:: WHAT IS EXPECTED ::
There is material below. Print exactly the lines starting at the line with "Definition already_allowed (p" and ending at the line with "(codex_home host : rstr)", ends included, and no others.

** DATA FOR THIS TASK follows **

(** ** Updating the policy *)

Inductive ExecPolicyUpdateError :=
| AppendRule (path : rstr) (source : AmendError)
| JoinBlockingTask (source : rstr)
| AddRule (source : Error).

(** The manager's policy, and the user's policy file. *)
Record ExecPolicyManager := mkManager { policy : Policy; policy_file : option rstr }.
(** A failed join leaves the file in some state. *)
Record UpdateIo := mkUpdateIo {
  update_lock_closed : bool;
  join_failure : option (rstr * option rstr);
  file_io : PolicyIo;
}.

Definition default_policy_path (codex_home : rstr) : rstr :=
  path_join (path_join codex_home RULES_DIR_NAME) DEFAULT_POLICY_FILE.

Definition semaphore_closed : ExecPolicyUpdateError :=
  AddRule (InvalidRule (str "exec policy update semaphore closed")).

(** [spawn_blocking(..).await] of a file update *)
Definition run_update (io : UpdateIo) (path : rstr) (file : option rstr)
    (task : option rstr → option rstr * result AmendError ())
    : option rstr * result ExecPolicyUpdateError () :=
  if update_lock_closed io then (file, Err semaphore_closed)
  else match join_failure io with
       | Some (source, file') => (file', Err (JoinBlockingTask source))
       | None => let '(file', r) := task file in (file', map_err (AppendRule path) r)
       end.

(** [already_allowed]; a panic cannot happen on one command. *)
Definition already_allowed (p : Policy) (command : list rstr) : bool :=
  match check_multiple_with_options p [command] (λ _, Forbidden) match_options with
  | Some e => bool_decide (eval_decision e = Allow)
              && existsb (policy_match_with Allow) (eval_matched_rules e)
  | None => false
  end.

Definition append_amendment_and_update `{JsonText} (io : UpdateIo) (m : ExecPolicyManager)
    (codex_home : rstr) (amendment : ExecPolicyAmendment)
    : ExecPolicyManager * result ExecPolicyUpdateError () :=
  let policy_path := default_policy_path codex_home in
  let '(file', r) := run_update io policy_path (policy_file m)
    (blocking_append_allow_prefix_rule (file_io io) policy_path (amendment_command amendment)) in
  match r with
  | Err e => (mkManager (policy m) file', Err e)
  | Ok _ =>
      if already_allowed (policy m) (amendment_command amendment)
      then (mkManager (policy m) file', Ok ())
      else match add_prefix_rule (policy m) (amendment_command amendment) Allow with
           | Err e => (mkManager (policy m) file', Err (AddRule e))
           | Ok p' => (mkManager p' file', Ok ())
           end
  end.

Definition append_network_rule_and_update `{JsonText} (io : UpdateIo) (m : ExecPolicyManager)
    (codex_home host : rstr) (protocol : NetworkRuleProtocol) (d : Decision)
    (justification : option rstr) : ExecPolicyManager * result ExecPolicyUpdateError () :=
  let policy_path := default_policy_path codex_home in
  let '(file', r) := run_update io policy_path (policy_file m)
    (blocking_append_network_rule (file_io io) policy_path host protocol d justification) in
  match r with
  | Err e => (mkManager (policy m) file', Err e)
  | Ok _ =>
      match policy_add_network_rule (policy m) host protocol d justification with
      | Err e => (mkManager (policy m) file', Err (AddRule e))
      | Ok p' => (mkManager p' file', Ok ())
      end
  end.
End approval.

** End of DATA FOR THIS TASK **

:: FINISHED TASK ::
Definition already_allowed (p : Policy) (command : list rstr) : bool :=
  match check_multiple_with_options p [command] (λ _, Forbidden) match_options with
  | Some e => bool_decide (eval_decision e = Allow)
              && existsb (policy_match_with Allow) (eval_matched_rules e)
  | None => false
  end.

Definition append_amendment_and_update `{JsonText} (io : UpdateIo) (m : ExecPolicyManager)
    (codex_home : rstr) (amendment : ExecPolicyAmendment)
    : ExecPolicyManager * result ExecPolicyUpdateError () :=
  let policy_path := default_policy_path codex_home in
  let '(file', r) := run_update io policy_path (policy_file m)
    (blocking_append_allow_prefix_rule (file_io io) policy_path (amendment_command amendment)) in
  match r with
  | Err e => (mkManager (policy m) file', Err e)
  | Ok _ =>
      if already_allowed (policy m) (amendment_command amendment)
      then (mkManager (policy m) file', Ok ())
      else match add_prefix_rule (policy m) (amendment_command amendment) Allow with
           | Err e => (mkManager (policy m) file', Err (AddRule e))
           | Ok p' => (mkManager p' file', Ok ())
           end
  end.

Definition append_network_rule_and_update `{JsonText} (io : UpdateIo) (m : ExecPolicyManager)
    (codex_home host : rstr) (protocol : NetworkRuleProtocol) (d : Decision)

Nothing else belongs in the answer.